Sixty-one per cent of switchers to the skilled worker visa earned £30,000 or less, compared with 60% of domestic graduates.


It added that students who switch directly to the skilled worker visa, without having held a graduate visa, are more likely to be in lower-paid roles and occupations less traditionally associated with graduate employment.


In a letter to home secretary James Cleverly today, the MAC said it had not found any evidence of widespread abuse of the graduate route, and said the visa was broadly achieving its objectives.


The report highlights how important international graduates are for the UK economy, suggested Rosalind Gill, head of policy and engagement at the National Centre for Universities and Business.


“International students enrich the academic environment, fostering diverse perspectives and cultural exchange.
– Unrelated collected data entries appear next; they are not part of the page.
(** C8 (amended): [unroll_ista] checks neither [resblock_num_features] nor
    [resblock_num_blocks] and never raises [InvalidConfiguration]: a call
    returns the network it builds or fails with the [ValueError] of a call of
    TensorFlow.  With fewer than one block the outcome of the call, network
    or error, is the same for every number of features, and the prior
    network has no residual block: its dense output is the (padded and
    cropped) input, its output the normalization, activation and
    convolution of that input, plus the shortcut, and [num_features] is not
    used. *)
Theorem no_configuration_check
    (forward_shape transpose_shape' : list Z → option (list Z) → list Z)
    (rejects : graph → bool) (ks_input : graph) (sensemap : option graph)
    (a : ista_args) (mask_output mask : option graph) :
  let call := call_unroll_ista forward_shape transpose_shape' rejects in
  (call ks_input sensemap a mask_output mask
   = Returns (run (unroll_ista (H := Graph.ops forward_shape transpose_shape')
                     ks_input sensemap a mask_output mask))
   ∨ call ks_input sensemap a mask_output mask = Raises "ValueError")
  ∧ call ks_input sensemap a mask_output mask ≠ Raises "InvalidConfiguration"
  ∧ (resblock_num_blocks a < 1 →
     ∀ F', call ks_input sensemap (with_features a F') mask_output mask
           = call ks_input sensemap a mask_output mask)
  ∧ ∀ (T : Type) (ops : TensorOps T)
      (x : T) (F F' k B : Z) (circ : bool) (df : string) (resid bn tr : bool)
      (nfo : option Z) (name path : string) (c : gmap string nat),
      B < 1 →
      let '(axis_z, axis_y, axis_c) := data_axes df in
      let n_in := py_index (tf_shape x) axis_c in
      let n_out := default n_in nfo in
      let pad := py_int ((inject_Z ((B * 2 + 1) * (k - 1)) + 0.5) / 2)%Q in
      let z := (pad, pad + py_index (tf_shape x) axis_z) in
      let y := (pad, pad + py_index (tf_shape x) axis_y) in
      let sc :=
        (if resid && negb (n_in =? n_out)
         then _conv2d x n_out 1 df false (negb bn) else mret x) path c in
      let x0 :=
        if circ then circular_pad (circular_pad x pad axis_z) pad axis_y
        else x in
      let r := _batch_norm_relu x0 df bn tr path (snd sc) in
      let conv :=
        tf_layers_conv2d (fst (layer_name "conv2d" path (snd r))) (fst r)
          n_out k "same" (negb bn) df in
      let net := if circ then crop conv df z y else conv in
      let '(out, dense) :=
        fst (prior_grad_res_net x F k B circ df resid bn tr nfo name path c) in
      out = (if resid then tf_add net (fst sc) else net)
      ∧ dense = (if circ then crop x0 df z y else x0)
      ∧ prior_grad_res_net x F k B circ df resid bn tr nfo name path c
        = prior_grad_res_net x F' k B circ df resid bn tr nfo name path c.
Proof.
  intros call. subst call.
  split; [apply call_outcome |]. split.
  { destruct (call_outcome forward_shape transpose_shape' rejects ks_input
                sensemap a mask_output mask) as [E | E]; rewrite E; discriminate. }
  split.
  { intros HB F'. unfold call_unroll_ista, run. cbv zeta.
    rewrite unroll_ista_features_unused by exact HB. reflexivity. }
  intros T ops x F F' k B circ df resid bn tr nfo name path c HB.
  pose proof (prior_unfold x F k B circ df resid bn tr nfo name path c) as Hun.
  pose proof (prior_unfold x F' k B circ df resid bn tr nfo name path c) as Hun'.
  unfold data_axes in *. unfold py_range in *.
  replace (Z.to_nat B) with 0%nat in * by lia.
  destruct (String.eqb df "channels_last"); cbv zeta in *;
    rewrite Hun, Hun'; simpl; done.
Qed.

(** C8 as stated fails: with no block and no feature the call returns,
    even where TensorFlow refuses layers without filters, and the network
    of the one iteration has a single convolution. *)
Lemma invalid_configuration_counterexample :
  let call := call_unroll_ista (λ s _, s) (λ s _, s) below_one in
  let ks_input := Placeholder "ks_input" [1; 8; 8; 1] in
  resblock_num_features no_blocks < 1 ∧ resblock_num_blocks no_blocks < 1
  ∧ call ks_input None no_blocks (Some (Constant 1)) None
    ≠ Raises "InvalidConfiguration"
  ∧ ∃ im ks summary,
    call ks_input None no_blocks (Some (Constant 1)) None
    = Returns (im, ks, summary)
    ∧ Graph.count Graph.is_conv2d im = 1%nat
    ∧ Graph.count Graph.is_circular_pad im = 2%nat.
Proof.
  intros call ks_input. subst call.
  split; [simpl; lia |]. split; [simpl; lia |].
  destruct (call_outcome (λ s _, s) (λ s _, s) below_one ks_input None
              no_blocks (Some (Constant 1)) None) as [E | E].
  - split; [rewrite E; discriminate |].
    destruct (run _) as [[im ks] summary] eqn:Er.
    exists im, ks, summary. split; [exact E |].
    assert (Him : im = fst (fst (run (unroll_ista
                     (H := Graph.ops (λ s _, s) (λ s _, s)) ks_input None
                     no_blocks (Some (Constant 1)) None))))
      by (by rewrite Er).
    rewrite Him. split; vm_compute; reflexivity.
  - exfalso. vm_compute in E. discriminate.
Qed.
Their presence not only enhances the learning experience for domestic students but also creates numerous networking and collaborative opportunities, preparing all students for success in an increasingly globalised world,” she said.


“The uncertainty caused by the government request for a review has already severely disrupted international student recruitment. To avoid further impact, the government must respond swiftly to confirm that no changes to the route will be made. This matters to universities but also to businesses because international students enrich the learning experience of domestic students and also support the UK workforce.”


John Foster, CBI chief policy and campaigns officer, said: “Studying at university is one of our biggest export successes. Attracting international students boosts local economies and losing competitiveness would put support for undergraduate teaching and innovation at risk.


“With the MAC finding that the graduate visa is achieving the government’s own policy objectives and is not being abused, it’s time to put its future beyond doubt and end this period of damaging speculation.”